With two rowdy dogs in the house, I am not surprised that our own personal marmot isn’t around, but the two that lived at the high school seemed like town fixtures. They lounged on the sidewalks, ate apples from the trees, and seemed genuinely home. Every single morning we scanned the grass on the way to the trailhead and played Find the Marmot. It became as much a part of the morning as coffee. Granted, we haven’t lived here long enough to know the full marmot cycle. Maybe they are summering in the mountains? Maybe they moved into the canyon, after all? We fear the worst (assassination, mass die-off) but hope for the best.

The sun through wildfire smoke
A silver lining of smoke is that you can look directly at the bright red sun.

My mom has been calling to talk about all the wildfires in California.
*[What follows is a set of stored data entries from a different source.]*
(** The script with the preferred font file missing. *)
Lemma fallback_font_run :
  let e := MkExn IOError "cannot open resource" in
  truetype fallback_env "arial.ttf" FONT_SIZE = Raise e /\
  is_IOError e = true /\
  load_default fallback_env = Ok legacy_font /\
  makedirs_ok fallback_env (boot ∅) /\
  (3 <= size (list_to_set (samples fallback_env 0 3) : gset string))%nat /\
  exists w',
    script fallback_env 3 4 (boot ∅) = Some (0%Z, w') /\
    main fallback_env legacy_font 3 4
         (print "Warning: Default font 'arial.ttf' not found. Using Pillow's default font."
                (boot ∅)).2
    = Some (Ok tt, w') /\
    last (stdout w') = Some (summary_line 3).
Proof.
  intros e.
  assert (H1 : truetype fallback_env "arial.ttf" FONT_SIZE = Raise e) by reflexivity.
  assert (H2 : is_IOError e = true) by reflexivity.
  assert (H3 : load_default fallback_env = Ok legacy_font) by reflexivity.
  assert (H4 : makedirs_ok fallback_env (boot ∅)) by by_evaluation.
  assert (H5 : (3 <= size (list_to_set (samples fallback_env 0 3) : gset string))%nat)
    by (apply Nat.leb_le; by_evaluation).
  split; [exact H1|]. split; [exact H2|]. split; [exact H3|]. split; [exact H4|].
  split; [exact H5|].
  exact (missing_font_falls_back_to_default fallback_env legacy_font e 3 3 (boot ∅)
           H1 H2 H3 H4 H5).
Defined.
(** A slice reads the same, and stays well formed, in a store that agrees
    with the old one on the arrays that existed, when its own array is not
    the one that was written. *)
Lemma elems_frame (A A' : Arrays) (r : RequestFilters) :
  wf_slice A r ->
  (forall l, array r = Some l -> l ∈ dom A -> A' !! l = A !! l) ->
  elems A' r = elems A r /\ wf_slice A' r.
Proof.
  intros Hwf Hsame. unfold elems, wf_slice.
  destruct (array r) as [l|] eqn:Hl.
  - destruct (decide (l ∈ dom A)) as [Hin|Hout].
    + rewrite !(lookup_total_alt _ l), (Hsame l eq_refl Hin).
      split; [reflexivity |].
      destruct Hwf as [Hlen Harr]. rewrite Hl, lookup_total_alt in Harr.
      split; assumption.
    + destruct (wf_slice_unallocated A r l Hwf Hl Hout) as (-> & -> & ->).
      rewrite !take_0. split; [reflexivity | split; lia].
  - destruct Hwf as [Hlen Harr]. rewrite Hl in Harr.
    split; [reflexivity | split; assumption].
Qed.

Section ChainProperties.
Context {rt : Runtime}.

(** What [append] returns holds the old elements followed by the new
    ones, and is well formed. *)
Lemma append_elems (A : Arrays) (s : RequestFilters)
    (vs : list RequestFilter) :
  wf_slice A s ->
  elems (append s vs A).2 (append s vs A).1 = elems A s ++ vs /\
  wf_slice (append s vs A).2 (append s vs A).1.
Proof.
  intros Hwf. pose proof (wf_slice_length A s Hwf) as Hn.
  destruct Hwf as [Hlen Harr]. unfold append.
  destruct (decide (len s + length vs <= cap s)) as [Hfit|Hgrow];
    unfold elems, wf_slice in *; simpl.
  - destruct (array s) as [l|].
    + rewrite lookup_total_insert_eq.
      rewrite window_write_at_extended by lia.
      split; [reflexivity |].
      rewrite length_write_at by lia. lia.
    + assert (vs = []) as -> by (apply length_zero_iff_nil; lia).
      split; [reflexivity | simpl; lia].
  - rewrite lookup_total_insert_eq, drop_0.
    rewrite app_assoc, take_app_length' by (rewrite length_app; lia).
    split; [reflexivity |].
    rewrite !length_app, length_replicate. lia.
Qed.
Which are terrible! But hey, guess what? Oregon is on fire, too, and has been for months. British Columbia, Washington, Idaho, Montana, Utah… we check the Inciweb daily and monitor their progress. I have a slew of new bookmarks on smoke prediction blogs and air quality sites. After years of living in Salt Lake City, I am skilled at monitoring air quality, but watching the smoke move around based on air pressure, temperatures, and wind is taking my weather prediction nerdiness to a whole new level. However, the trick is that when a new fire starts, none of that matters. Your so-called green air day is now a purple air day, with ash falling in the air around you, a heavy-duty smell of smoke, raw throats, throbbing headaches, and warnings to stay inside because of hazardous air.

RK and I went on a mountain bike ride through a forest littered with dead trees, fallen and standing. The trail looked like it was simply a path where they had shoveled away the pine needles, which were drifted 2-3 feet high on both sides. Ten miles from town, this is a massive amount of fuel for some future fire, and it’s easy to see how lightning and random sparks can start so many fires. Nonetheless, most of these big fires are human-caused and we continue to hope for rain. Meanwhile, the sun rises and sets brilliant red and hangs like a pinkish globe in the sky.

My friend Lisa advised everyone to take extra care and chill out for a bit while the universe re-organizes itself and gets through a rough patch. So we are not freaking out. We have had a whole spider-less week. Today, the air is clear. If the marmots return soon, we can all breathe a sigh of relief that maybe we are through the worst of the hot, smoky summer.